(Material shown begins)
(** [FormSchema.omit({ id: true, date: true }).safeParse]: the three
    remaining properties are all parsed, and the issues of all of them
    are reported, in the order of the schema. *)
Definition omit_id_date_safeParse (o : Input) : Zod.SafeParseReturnType Data :=
  let c := Zod.parseKey "customerId" customerId (in_customerId o) in
  let a := Zod.parseKey "amount" amount (in_amount o) in
  let s := Zod.parseKey "status" status (in_status o) in
  match c, a, s with
  | inl c', inl a', inl s' => Zod.success (mkData c' a' s')
  | _, _, _ =>
      Zod.failure (Zod.issuesOf c ++ Zod.issuesOf a ++ Zod.issuesOf s)%list
  end.

End FormSchema.

Definition UpdateInvoice := FormSchema.omit_id_date_safeParse.
Definition CreateInvoice := FormSchema.omit_id_date_safeParse.

Module RegisterFormSchema.

Definition name : Zod.ZodType string :=
  Zod.min 1 "Name is required" (Zod.string_ None).

Definition email : Zod.ZodType string :=
  Zod.email "Please enter a valid email address." (Zod.string_ None).

Definition password : Zod.ZodType string :=
  Zod.min 6 "Password must be at least 6 characters." (Zod.string_ None).

Record Input := mkInput {
  in_name : JsValue;
  in_email : JsValue;
  in_password : JsValue
}.

Record Data := mkData {
  data_name : string;
  data_email : string;
  data_password : string
}.

Definition safeParse (o : Input) : Zod.SafeParseReturnType Data :=
  let n := Zod.parseKey "name" name (in_name o) in
  let e := Zod.parseKey "email" email (in_email o) in
  let p := Zod.parseKey "password" password (in_password o) in
  match n, e, p with
  | inl n', inl e', inl p' => Zod.success (mkData n' e' p')
  | _, _, _ =>
      Zod.failure (Zod.issuesOf n ++ Zod.issuesOf e ++ Zod.issuesOf p)%list
  end.

End RegisterFormSchema.

(** ** The actions *)

Record FieldErrors := mkFieldErrors {
  err_customerId : option (list string);
  err_amount : option (list string);
  err_status : option (list string)
}.

Record State := mkState {
  errors : option FieldErrors;
  message : option string
}.

(** [validatedFields.error.flatten().fieldErrors] *)
Definition flatten_fieldErrors (error : list Zod.ZodIssue) : FieldErrors :=
  mkFieldErrors (Zod.fieldErrors "customerId" error)
    (Zod.fieldErrors "amount" error) (Zod.fieldErrors "status" error).

Definition invoiceInput (formData : FormData) : FormSchema.Input :=
  FormSchema.mkInput (FormData_get "customerId" formData)
    (FormData_get "amount" formData) (FormData_get "status" formData).

(** In the three actions below a [try] statement can leave its function
    with [return]: the statement yields [Some r] for a returned value [r]
    and [None] when control reaches its end, after which the function
    goes on. *)
Definition createInvoice (prevState : State) (formData : FormData) : Action State :=
  match CreateInvoice (invoiceInput formData) with
  | Zod.failure error =>
      ret (mkState (Some (flatten_fieldErrors error))
             (Some "Missing Fields. Failed to create Invoice."))
  | Zod.success (FormSchema.mkData customerId amount status) =>
      let amountInCents := (amount * 100)%float in
      t <- newDate ;;
      let date := hd "" (JsString.split "T" (JsDate.toISOString t)) in
      returned <-
        tryCatch
          (sql (Db.InsertInvoice customerId amountInCents status date) ;;
           ret None)
          (fun error =>
             ret (Some (mkState None
                          (Some "Database Error: Failed to Create Invoice.")))) ;;
      match returned with
      | Some state => ret state
      | None =>
          revalidatePath "/dashboard/invoices" ;;
          redirect "/dashboard/invoices"
      end
  end.

Definition updateInvoice (id : string) (prevState : State) (formData : FormData)
  : Action State :=
  match UpdateInvoice (invoiceInput formData) with
  | Zod.failure error =>
      ret (mkState (Some (flatten_fieldErrors error))
             (Some "Missing Fields. Failed to update Invoice."))
  | Zod.success (FormSchema.mkData customerId amount status) =>
      let amountInCents := (amount * 100)%float in
      returned <-
        tryCatch
          (sql (Db.UpdateInvoice customerId amountInCents status id) ;;
           ret None)
          (fun error =>
             ret (Some (mkState None
                          (Some "Database Error: Failed to Update Invoice.")))) ;;
      match returned with
      | Some state => ret state
      | None =>
          revalidatePath "/dashboard/invoices" ;;
          redirect "/dashboard/invoices"
      end
  end.

(** The action returns [undefined] on both paths. *)
Definition deleteInvoice (id : string) : Action unit :=
  tryCatch
    (sql (Db.DeleteInvoice id) ;;
     revalidatePath "/dashboard/invoices")
    (fun error => console_log error).

(** [Some s] is the returned string, [None] is [undefined]. *)
Definition authenticate (prevState : option string) (formData : FormData)
  : Action (option string) :=
  tryCatch
    (signIn "credentials" formData ;;
     ret None)
    (fun error =>
       match error with
       | AuthError type =>
           if String.eqb type "CredentialsSignin"
           then ret (Some "Invalid credentials.")
           else ret (Some "Something went wrong.")
       | _ => throw error
       end).

Definition registerInput (formData : FormData) : RegisterFormSchema.Input :=
  RegisterFormSchema.mkInput (FormData_get "name" formData)
    (FormData_get "email" formData) (FormData_get "password" formData).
(Material shown ends)
- _What needs to be done_
Using the entries, state how many of their lines hold "invoiceInput"; give the number and no more.

- _Solution to the problem_
3